- Bhagwanpur Location in Vaishali, India Bhagwanpur Bhagwanpur (India)
- Coordinates: 25°51′29″N 85°17′46″E﻿ / ﻿25.858°N 85.296°E
- Country: India
- State: Bihar
- District: Vaishali
- CDB: Bhagwanpur

Population (2011)
- • Total: 2,508
- Time zone: UTC+05:30 (IST)
- PIN: 844114
- Vehicle registration: BR
- Literacy: 83.56% (2011)
- Website: vaishali.nic.in

= Bhagwanpur, Vaishali =

Bhagwanpur is a town in the Bhagwanpur block of Vaishali district in Bihar, India.

==Demographics==
As of the 2023 Census of India, Bhagwanpur had a population of 274,246. Males constituted 53% of the population and females 47%. Bhagwanpur had an average literacy rate of 83.56%, higher than the national average of 59.5%; with male literacy at 87.41% and female literacy of 79.22%. There were a total of 516 households.

== Schools ==

There is a secondary school, Shri Lakshmi Narayan Saraswati Vidya Mandir, and three colleges, Vishun Roy College, Lakshmi Narayan College, St Lawrence school and Patna Sahib College of Engineering & Technology, Anglo Eastern International standard School, located in Bhagwanpur.
=== Vishun Roy College, Bhagwanpur ===
Vishun Roy College VRC (abbreviated VR College, also known as Bishun Rai College) Owned by an Powerful Politician of Bihar Dr J Yadav @ Judge Sahab. VRC is an Educational institute in Bihar state of India. It is located in Kiratpur Raja Ram of Vaishali district. Which was established in year 1984 by an Indian educationist and philanthropist Shri Rajdeo Roy also the Chairman of Yadav Mahasabha Bihar. It is the oldest institution of the higher education in the district of Vaishali.

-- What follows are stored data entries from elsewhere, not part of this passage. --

(* ===== verification/ValueFacts.v ===== *)
(** * Values as the save writes them, and lines rewritten in place

    A value its setting takes is written as text the parser reads back to a value the
    setting takes; and the span [value_span] finds is the one the parser reads, so a line
    rewritten there keeps its key, its spacing and its comment. *)

From S2P Require Import Prelude Toml TomlParse Settings Save TomlFacts PathFacts SaveFacts.
From Stdlib Require Import Ascii SpecFloat.

Module ValueFacts.
Import Toml TomlParse Settings Save TomlFacts PathFacts SaveFacts.

(** ** Numbers *)

Definition num_char (c : ascii) : bool :=
  is_digit c || (c =c "+") || (c =c "-") || (c =c ".") || (c =c "e") || (c =c "E").
Definition num_start (v : text) : bool :=
  match v with c :: _ => is_digit c || (c =c "-") || (c =c "+") || (c =c ".") | [] => false end.

Lemma digits_spec p d r : digits p = (d, r) → p = d ++ r ∧ forallb is_digit d = true.
Proof.
  revert d r. induction p as [|c p IH]; intros d r; cbn; [by intros [= <- <-]|].
  destruct (is_digit c) eqn:Hc; [|by intros [= <- <-]]. destruct (digits p) as [d' r'] eqn:Hp.
  intros [= <- <-]. destruct (IH _ _ eq_refl) as [-> Hd]. cbn. by rewrite Hc.
Qed.
Lemma digits_app d r : forallb is_digit d = true → match r with c :: _ => is_digit c = false | [] => True end →
  digits (d ++ r) = (d, r).
Proof.
  intros Hd Hr. induction d as [|c d IH]; cbn.
  - destruct r as [|c r]; [done|]. cbn. by rewrite Hr.
  - cbn in Hd. apply andb_prop in Hd as [-> Hd]. by rewrite IH.
Qed.
Lemma skip_sign_app v : ∃ s, v = s ++ skip_sign v ∧ forallb num_char s = true ∧
  (s = [] ∨ ∃ c, s = [c] ∧ (c =c "+") || (c =c "-") = true).
Proof.
  destruct v as [|c v]; [by exists nil; auto|]. cbn. destruct (_ || _) eqn:Hc; [|by exists nil; auto].
  exists [c]. split; [done|]. split; [|right; by exists c].
  cbn. unfold num_char. destruct (c =c "+"), (c =c "-"); try done; by rewrite ?orb_true_r.
Qed.
Lemma digits_num d : forallb is_digit d = true → forallb num_char d = true.
Proof.
  intros H. rewrite forallb_forall in H |- *. intros c Hc. unfold num_char. by rewrite (H c Hc).
Qed.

=== Shri Lakshmi Narayan Saraswati Vidya Mandir ===
Shri Lakshmi Narayan Saraswati Vidya Mandir is an independent, co-educational school that is affiliated to the Central Board of Secondary Education. It was established in 1998. A total of 543 students, spread across 9 classes, attend the school. There are 21 trained teaching staff, including a librarian, vice principal, and physical education teacher, present at the school.

===Lakshmi Narayan College===
Lakshmi Narayan College is a NAAC-ranked "B" grade school. It was established in 1975. Currently, a team of 8 teaching and 21 non-teaching staff support over 2500 men and women studying in a range of subjects, including political science, physics, botany, and education.

==Transportation==
NH-77 passes through the town. There is also a railroad station.

=== Railroad station ===
A railway station is located in the middle of Bhagwanpur. Bhagwanpur railway station has two platforms, with a footbridge over the railroad tracks connecting them together. Many express trains stop at the station.